Paul Grottkau (1846–1898) was a German-American socialist political activist and newspaper publisher. Grottkau is best remembered as an editor alongside Haymarket affair victim August Spies of the Chicagoer Arbeiter-Zeitung, one of the leading American radical newspapers of the decade of the 1880s. Later moving to Milwaukee, Grottkau became one of the leading luminaries of the socialist movement in Wisconsin.

==Biography==

===Early years===

Paul Grottkau was born in Cottbus in 1846 and raised in Berlin, Prussia (now part of Germany), the son of a relatively prosperous noble family.

Grottkau was trained as an architect. Part of this training process involved Grottkau's learning the crafts of stonemasonry and building, activities which brought him into contract with members of the working class and first introduced him to socialist ideas.

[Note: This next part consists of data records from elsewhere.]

(** The exact value of a finite double. *)
Definition toQ (d : spec_float) : Q :=
match d with
| S754_finite s m e =>
let z := if s then Z.neg m else Z.pos m in
match e with
| Z.neg k => z # (2 ^ k)
| _ => inject_Z (z * 2 ^ e)
end
| _ => 0
end.

(** [r < d] for a finite double of exact value [r]; every comparison with
[NaN] is false. *)
Definition lt (r : Q) (d : spec_float) : bool :=
match d with
| S754_infinity s => negb s
| S754_nan => false
| _ => negb (Qle_bool (toQ d) r)
end.

(** [Math.floor(d)] for a finite [d]. *)
Definition floor (d : spec_float) : Z :=
match d with
| S754_finite s m e => Z.shiftl (if s then Z.neg m else Z.pos m) e
| _ => 0
end.

(** The literal [0.1]: the double nearest to 1/10,
[0x1.999999999999ap-4]. *)
Definition tenth : spec_float := S754_finite false 7205759403792794 (-56).

End Double.

(** ** MapNode.ts *)

Module MapNode.

(** [class MapNode extends Point].  [parents] and [children] hold
references to other [MapNode]s, here their keys.  [portrait] is set by
the callback of [getPortrait]; the model records the catalogue index
that was requested for the node. *)
Record t : Type := mkNode {
pos : Point;
distSinceFight : Z;
portrait : option Z;
isBoss : bool;
parents : list Key;
children : list Key
}.

(** [new MapNode(x, y)] *)
Definition new (p : Point) : t := mkNode p (-1) None false [] [].

Definition setDist (d : Z) (n : t) : t :=
mkNode (pos n) d (portrait n) (isBoss n) (parents n) (children n).
Definition setPortrait (i : Z) (n : t) : t :=
mkNode (pos n) (distSinceFight n) (Some i) (isBoss n) (parents n) (children n).
Definition setBoss (b : bool) (n : t) : t :=
mkNode (pos n) (distSinceFight n) (portrait n) b (parents n) (children n).

(** [array.find(mn => mn.equals(k)) == null ? push : nothing] *)
Definition pushNew (k : Key) (ks : list Key) : list Key :=
if existsb (fun k' => bool_decide (k' = k)) ks then ks else ks ++ [k].

Definition addParent (parent : Key) (n : t) : t :=
mkNode (pos n) (distSinceFight n) (portrait n) (isBoss n)
(pushNew parent (parents n)) (children n).

Definition addChild (child : Key) (n : t) : t :=
mkNode (pos n) (distSinceFight n) (portrait n) (isBoss n)
(parents n) (pushNew child (children n)).

Definition getChildren (n : t) : list Key := children n.

End MapNode.

(** The registry of node objects.  A reference that the registry does not
    hold cannot exist in the source; dereferencing it in the model yields
    the freshly constructed node of that coordinate. *)
Definition deref (nodes : gmap Key MapNode.t) (k : Key) : MapNode.t :=
  default (MapNode.new (mkPoint k.1 k.2)) (nodes !! k).

(** The loop [for (let p of this.parents)] of [hasAncestor(key)];
    [recurse p] stands for the call [p.hasAncestor(key)]. *)
Fixpoint anyParent (recurse : Key -> outcome bool) (k : Key) (ps : list Key)
    : outcome bool :=
  match ps with
  | [] => Ok false
  | p :: rest =>
      if bool_decide (p = k) then Ok true
      else
        b ← recurse p;
        if b : bool then Ok true else anyParent recurse k rest
  end.

(** [hasAncestor(key)] on the node referenced by [this].  The recursion
    follows [parents]; it does not return on a cyclic parent relation. *)
Fixpoint hasAncestor_fuel (fuel : nat) (nodes : gmap Key MapNode.t) (this k : Key)
    : outcome bool :=
  match fuel with
  | O => OutOfFuel
  | S fuel' =>
      anyParent (fun p => hasAncestor_fuel fuel' nodes p k) k
                (MapNode.parents (deref nodes this))
  end.

(** The loop [for (let p of this.parents)] of [getAncestors()];
    [recurse p] stands for the call [p.getAncestors()]. *)
Fixpoint collectParents (recurse : Key -> outcome (list Key)) (ps : list Key)
    (ancestorKeys : list Key) : outcome (list Key) :=
  match ps with
  | [] => Ok ancestorKeys
  | p :: rest =>
      up ← recurse p;
      collectParents recurse rest (ancestorKeys ++ p :: up)
  end.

Grottkau was initially highly influenced by the electorally-oriented ideas of Ferdinand Lassalle. By 1871 Grottkau was already a member of the General German Workingmen's Association and worked as an organizer for the burgeoning social democratic movement. He also served as editor of the official organ of the Bricklayers Union, Grundstein, and as editor of the radical Berliner Freie Presse.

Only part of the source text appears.